Immune reactivity across the spectrum of disease in lung adenocarcinoma

During initiation and progression, tobacco-induced lung cancer may acquire hundreds of different somatic mutations. Although the majority of them do not confer a growth advantage, some of these non-synonymous passenger mutations may generate neoepitopes that bind avidly to autologous MHC molecules leading to immune recognition and subsequent lymphocyte-mediated tumor cell death. Immunotherapy has now changed treatment paradigms in non-small cell lung cancer (NSCLC), however, the course of immune recognition and adaptive response from premalignancy and early stage disease to advanced metastatic disease has not yet been defined. We hypothesize that tumor-specific immune responses can be documented to evolve throughout the course of the disease. To address this hypothesis we plan the following specific aims: 1) To assess specific immune reactivity in the context of metastatic disease.
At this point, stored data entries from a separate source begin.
(* ===== verification/PermHandlers.v ===== *)
(** * The permission handlers

    The handlers of [web/permission_tree.rs] as requests see them: the session
    check of WebLogin.v, the courtesy check of the slot, the plan of PermPlan.v
    under the gate of AclGate.v, the claim of the slot and the spawn of the
    task of ApplyTask.v.  [web/mod.rs]'s reload of configuration, permission
    manager and ACL cache closes the file. *)

From S2P Require Import Prelude RustStr State Identity Config FsProbe Acl FsManager Startup Auth Resolver LdapClient WebLogin AclGate PermPlan ApplyTask.
Local Open Scope Z_scope.

Inductive Job := PosixJob (p : Plan) | AclJob (p : AclPlan).
Record App := {
  app_web : Web;
  app_slots : Slots;
  app_jobs : list (nat * Job);  (* the tasks spawned so far, with their slot *)
}.
Inductive Reply :=
| ToLogin (target : string)
| Rejected (status : Z) (r : Refusal)
| Accepted (n : nat).

Section Handlers.
Context (sha256 : Bytes -> Bytes) (to_json : gmap string PersistedSession -> string) (disk_ok : nat -> bool).
Context (to_lowercase : string -> string).
Context (server : nat -> Query -> Attempt) (op_timeout_secs : Z).
Context (user_base group_base : string) (pa : PosixAttributeMapping).
Context (stat : Path -> option NodeMeta) (cfg fs_cfg : NfsKlldapConfig).
Context (parse_ops : string -> option (list AclOpSpec)).
(** The gate: the cache as the request finds it, and the clock. *)
Context (ttl : Z) (wp rs : string -> option bool) (is_dir : string -> bool) (snap : MountinfoSnapshot).
Context (t1 t2 t3 t4 : Z) (cache : Entries).
Definition gate_now (path : string) : AclGateView :=
  fst (acl_apply_gate ttl wp rs is_dir snap cfg fs_cfg t1 t2 t3 t4 path cache).

Definition on_web (a : App) (w : Web) : App :=
  {| app_web := w; app_slots := app_slots a; app_jobs := app_jobs a |}.
Definition on_slots (f : Slots -> Slots) (a : App) : App :=
  {| app_web := app_web a; app_slots := f (app_slots a); app_jobs := app_jobs a |}.
Definition client_run {A} (m : L A) (w : Web) : A * Web := with_client m w.
(** The claim, and the spawn of the task when it succeeds. *)
Definition claim_and_spawn (busy_status : Z) (job : Job) (a : App) : Reply * App :=
  let n := next (app_slots a) in
  let '(claimed, s) := start_apply (app_slots a) in
  if claimed
  then (Accepted n, {| app_web := app_web a; app_slots := s; app_jobs := app_jobs a ++ [(n, job)] |})
  else (Rejected busy_status Busy, a).
(** Both handlers, given their plan; [meanwhile] is what other requests and
    tasks do to the slot while the plan is made. *)
Definition handle {P} (busy_status other_status : Z) (plan : L (result P Refusal)) (job : P -> Job)
    (now : Z) (h : Headers) (meanwhile : Slots -> Slots) (a : App) : Reply * App :=
  let '(user, w) := require_auth sha256 to_json disk_ok now h (app_web a) in
  let a := on_web a w in
  match user with
  | Err target => (ToLogin target, a)
  | Ok _ =>
      if apply_in_progress (app_slots a) then (Rejected busy_status Busy, a)
      else
        let '(r, w) := client_run plan (app_web a) in
        let a := on_slots meanwhile (on_web a w) in
        match r with
        | Err e => (Rejected other_status e, a)
        | Ok p => claim_and_spawn busy_status (job p) a
        end
  end.
Definition apply_permissions (form : ApplyForm) : Z -> Headers -> (Slots -> Slots) -> App -> Reply * App :=
  handle 200 200 (plan_apply to_lowercase server op_timeout_secs user_base group_base pa stat fs_cfg
                    gate_now parse_ops form) PosixJob.
Definition acl_apply (form : AclApplyForm) : Z -> Headers -> (Slots -> Slots) -> App -> Reply * App :=
  handle 409 422 (plan_acl to_lowercase server op_timeout_secs user_base group_base pa stat fs_cfg
                    gate_now form) AclJob.
Definition cancel_request (now : Z) (h : Headers) (a : App) : Reply * App :=
  let '(user, w) := require_auth sha256 to_json disk_ok now h (app_web a) in
  match user with
  | Err target => (ToLogin target, on_web a w)
  | Ok _ => (Accepted 0, on_slots cancel_apply (on_web a w))
  end.

(** Whether a job edits ACLs, and where. *)
Definition acl_edits (j : Job) : option string :=
  match j with
  | PosixJob p => match pl_acl p with [] => None | _ => Some (pl_path p) end
  | AclJob p => Some (ap_path p)
  end.

Lemma client_run_rest {A} (m : L A) w : w_auth (snd (client_run m w)) = w_auth w /\ w_files (snd (client_run m w)) = w_files w.
Proof. unfold client_run, with_client. by destruct (m (w_client w)). Qed.

(** An ACL edit at [path] that the gate let through: a share covers the path and
    does not switch ACLs off, its mount was not found incapable, and unless the
    share switches ACLs on itself, the mount was found capable. *)
Definition acl_allowed (path : string) : Prop :=
  exists s, best_share_for cfg path = Some s /\ sh_enable_acl s <> Some false
    /\ let v := po_verdict (fst (verdict_for_snapshot ttl wp rs t1 t2 snap (serve_path_for s)
                                   (serve_path_for s) (explicit_off s) false cache)) in
       v <> Incapable /\ (sh_enable_acl s = None -> v = Capable).
(** What a request for [req] may do: [plan] is its plan, [job] its task. *)
Definition guarded {P} (req : string) (plan : L (result P Refusal)) (job : P -> Job) (now t : Z) (h : Headers)
    (meanwhile : Slots -> Slots) (a : App) (r : Reply * App) : Prop :=
  let '(reply, a') := r in
  alive t (app_web a') = alive t (app_web a)
  /\ match reply with
     | Accepted n =>
         is_Some (newest_user sha256 now h (app_web a))
         /\ apply_in_progress (app_slots a) = false
         /\ start_apply (meanwhile (app_slots a)) = (true, app_slots a') /\ n = next (meanwhile (app_slots a))
         /\ exists p, fst (plan (w_client (app_web a))) = Ok p
              /\ app_jobs a' = app_jobs a ++ [(n, job p)]
              /\ forall path, acl_edits (job p) = Some path -> path = req /\ acl_allowed path
     | _ => app_jobs a' = app_jobs a
            /\ (app_slots a' = app_slots a \/ app_slots a' = meanwhile (app_slots a))
     end.

Lemma handle_guarded {P} req busy other (plan : L (result P Refusal)) job now t h meanwhile a :
  now <= t ->
  (forall s p path, fst (plan s) = Ok p -> acl_edits (job p) = Some path -> path = req /\ acl_allowed path) ->
  guarded req plan job now t h meanwhile a (handle busy other plan job now h meanwhile a).
Proof.
  intros Ht Hacl. unfold handle, guarded.
  destruct (require_auth_run sha256 to_json disk_ok now t h (app_web a) Ht) as (E & Ea & Hrest).
  destruct (require_auth _ _ _ now h (app_web a)) as [user w]. cbn in E, Ea, Hrest. subst user.
  destruct (newest_user sha256 now h (app_web a)) as [u|]; [|cbn; auto].
  cbn [on_web app_slots app_web]. destruct (apply_in_progress (app_slots a)) eqn:Ep; [cbn; auto|].
  pose proof (client_run_rest plan w) as [Hauth _].
  destruct (client_run plan w) as [r w2] eqn:Ec. cbn in Hauth.
  assert (Ha2 : alive t w2 = alive t (app_web a)) by (unfold alive in *; by rewrite Hauth).
  destruct r as [p|e]; [|cbn; auto].
  unfold claim_and_spawn. cbn [on_slots on_web app_slots app_web app_jobs].
  destruct (start_apply (meanwhile (app_slots a))) as [claimed s] eqn:Es.
  destruct claimed; cbn; [|auto].
  split; [done|]. split; [done|]. split; [done|]. split; [done|]. split; [done|]. exists p.
  assert (Hp : fst (plan (w_client (app_web a))) = Ok p).
  { rewrite <- (proj1 Hrest). unfold client_run, with_client in Ec. destruct (plan (w_client w)) as [x c].
    by injection Ec as -> _. }
  split; [done|]. split; [done|]. intros path. by apply (Hacl _ _ _ Hp).
Qed.

Lemma plan_gate form s p :
  fst (plan_apply to_lowercase server op_timeout_secs user_base group_base pa stat fs_cfg gate_now parse_ops form s)
  = Ok p ->
  pl_path p = f_path form /\ (pl_acl p <> [] -> editable (gate_now (f_path form)) = true).
Proof.
  unfold plan_apply.
  intros (owner & _ & (group & _ & (ids & _ & (fm & _ & (ops & Hops & H)%bind_ok_inv)%bind_ok_inv)%bind_ok_inv)%bind_ok_inv)%bind_ok_inv.
  cbn in H. injection H as <-. split; [done|]. cbn [pl_acl]. intros Hne.
  unfold staged_batch in Hops.
  destruct (is_empty (trim (f_acl_ops form))); [cbn in Hops; by injection Hops as <-|].
  destruct (parse_ops (trim (f_acl_ops form))) as [[|spec specs]|]; [cbn in Hops; by injection Hops as <-| |done].
  by destruct (editable (gate_now (f_path form))).
Qed.
Lemma plan_acl_gate form s p :
  fst (plan_acl to_lowercase server op_timeout_secs user_base group_base pa stat fs_cfg gate_now form s) = Ok p ->
  ap_path p = a_path form /\ editable (gate_now (a_path form)) = true.
Proof.
  unfold plan_acl. destruct (editable (gate_now (a_path form))); [|done]. cbn [negb].
  destruct (_ && negb _); [done|]. rewrite bind_run. destruct (_ && negb _); [done|]. cbn.
  destruct (build_acl_modification _ _ _) as [[[dm fm] cmd]|]; [|done]. by intros [= <-].
Qed.
(** An open gate: a share in ACL mode around the path, in auto mode with its
    mount found capable. *)
Lemma open_gate_share path : editable (gate_now path) = true -> acl_allowed path.
Proof.
  unfold gate_now, acl_apply_gate, acl_allowed. destruct (best_share_for cfg path) as [s|]; [|done].
  destruct (verdict_for_snapshot _ _ _ t1 _ _ _ _ _ _ _) as [root m1] eqn:Eroot.
  destruct (verdict_for_snapshot _ _ _ t3 _ _ _ _ _ _ _) as [node m2]. cbn [fst].
  rewrite decision_editable. intros [Hd _]. exists s. split; [done|]. cbn zeta. rewrite Eroot. cbn [fst].
  destruct Hd as [[Hne Hv]|[He Hv]]; rewrite Hv.
  - done.
  - rewrite He. split; [done|]. split; done.
Qed.

(** C8: a task is spawned exactly when the reply is an acceptance, and then the
    browser has a live session, no apply was in progress when the request came,
    the claim of the slot succeeded, and the task is the one of the plan that the
    form, the directory and the metadata of the node led to.  If the task edits
    ACLs, it does so at the path of the form, a share covers that path and does
    not switch ACLs off, its mount was not found incapable, and unless the share
    switches ACLs on itself, its mount was found capable (where it does, an
    inconclusive or unavailable probe is enough).  Every other reply spawns
    nothing and claims no slot, and no reply changes a live session. *)
Theorem apply_request_guarded now t h meanwhile a form aform :
  now <= t ->
  guarded (f_path form) (plan_apply to_lowercase server op_timeout_secs user_base group_base pa stat fs_cfg
      gate_now parse_ops form) PosixJob now t h meanwhile a (apply_permissions form now h meanwhile a)
  /\ guarded (a_path aform) (plan_acl to_lowercase server op_timeout_secs user_base group_base pa stat fs_cfg
      gate_now aform) AclJob now t h meanwhile a (acl_apply aform now h meanwhile a).
Proof.
  intros Ht. split; apply handle_guarded; try done.
  - intros s p path [Hpath Hg]%plan_gate. cbn. destruct (pl_acl p); [done|]. intros [= <-]. split; [done|].
    rewrite Hpath. apply open_gate_share. by apply Hg.
  - intros s p path [Hpath Hg]%plan_acl_gate. cbn. intros [= <-]. split; [done|]. rewrite Hpath. by apply open_gate_share.
Qed.
End Handlers.

(** ** A request of a logged-in administrator *)
Definition demo_app : App :=
  {| app_web := snd (demo_web_login "right"); app_slots := no_apply; app_jobs := [] |}.
Definition demo_request (cookie : string) : Reply * App :=
  apply_permissions demo_hash demo_json (fun _ => true) (fun s => s) demo_server 15 "ou=people,dc=ex"
    "ou=groups,dc=ex" demo_mapping movies_dir demo_config demo_config one_op (300 * SECS) (tools (Some true))
    (tools None) (fun _ => true) (Some ext4_info) 0 0 0 0 ∅ demo_form (11 * NANOS) (demo_headers cookie)
    (fun s => s) demo_app.
Lemma apply_request_guarded_witness :
  fst (demo_request "session=tok2") = Accepted 0
  /\ fst (demo_request "session=forged") <> Accepted 0
  /\ is_Some (newest_user demo_hash (11 * NANOS) (demo_headers "session=tok2") (app_web demo_app)).
Proof.
  assert (E : fst (demo_request "session=tok2") = Accepted 0) by (vm_compute; reflexivity).
  split; [exact E|]. split; [intros H; vm_compute in H; discriminate H|].
  pose proof (apply_request_guarded demo_hash demo_json (fun _ => true) (fun s => s) demo_server 15
    "ou=people,dc=ex" "ou=groups,dc=ex" demo_mapping movies_dir demo_config demo_config one_op (300 * SECS)
    (tools (Some true)) (tools None) (fun _ => true) (Some ext4_info) 0 0 0 0 ∅ (11 * NANOS) (20 * NANOS)
    (demo_headers "session=tok2") (fun s => s) demo_app demo_form
    {| a_path := ""; a_op := ""; a_typ := ""; a_id := ""; a_name := ""; a_perms := ""; a_selected := "";
       a_layer := ""; a_scope := "" |} ltac:(discriminate)) as [H _].
  change (apply_permissions demo_hash _ _ _ _ _ _ _ _ _ _ _ _ _ _ _ _ _ _ _ _ _ _ _ _ _ _ _)
    with (demo_request "session=tok2") in H.
  destruct (demo_request "session=tok2") as [reply a']. cbn [fst] in E. subst reply. apply H.
Defined.

(** ** Reloading the configuration *)
(** The three shared parts a saved configuration replaces.  [loaded]: what
    [load_config_from] gives. *)
Record Shared := { sh_config : NfsKlldapConfig; sh_fs : NfsKlldapConfig; sh_caps : Entries }.
Definition reload_config_and_fs (loaded : result NfsKlldapConfig string) (s : Shared) : result unit string * Shared :=
  match loaded with
  | Err e => (Err e, s)
  | Ok cfg => (Ok tt, {| sh_config := cfg; sh_fs := cfg; sh_caps := ∅ |})
  end.
(** After a reload the handlers and the permission manager share one
    configuration and no verdict of before is left; a configuration that cannot
    be loaded changes nothing. *)
Theorem reload_consistent loaded s :
  let '(r, s') := reload_config_and_fs loaded s in
  (is_ok r = true -> sh_config s' = sh_fs s' /\ sh_caps s' = ∅ /\ loaded = Ok (sh_config s'))
  /\ (is_ok r = false -> s' = s).
Proof. unfold reload_config_and_fs. destruct loaded; cbn; naive_solver. Qed.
To this end, we will determine putative neoepitopes by whole exome sequencing and T cell clonality by T cell receptor sequencing in malignant pleural effusions (MPE) from lung cancer patients. The immune contexture will be assessed by flow cytometry. 2) To determine the evolution of neoepitope profiles in the spectrum of disease progression. Here we will assess pulmonary premalignant lesions, the associated primary tumor and MPE from individual patients with recurrent disease following surgery. The immune contexture in each compartment will be assessed. 3) To functionally analyze immune reactivity across the spectrum of disease, we will assess tumor-infiltrating lymphocytes, peripheral blood lymphocytes and MPE lymphocytes for recognition of associated neoepitopes. Understanding the evolution of neoepitope expression and immune reactivity throughout the spectrum of lung cancer initiation and progression will enable the development and informed application of new, effective immunotherapeutic interventions.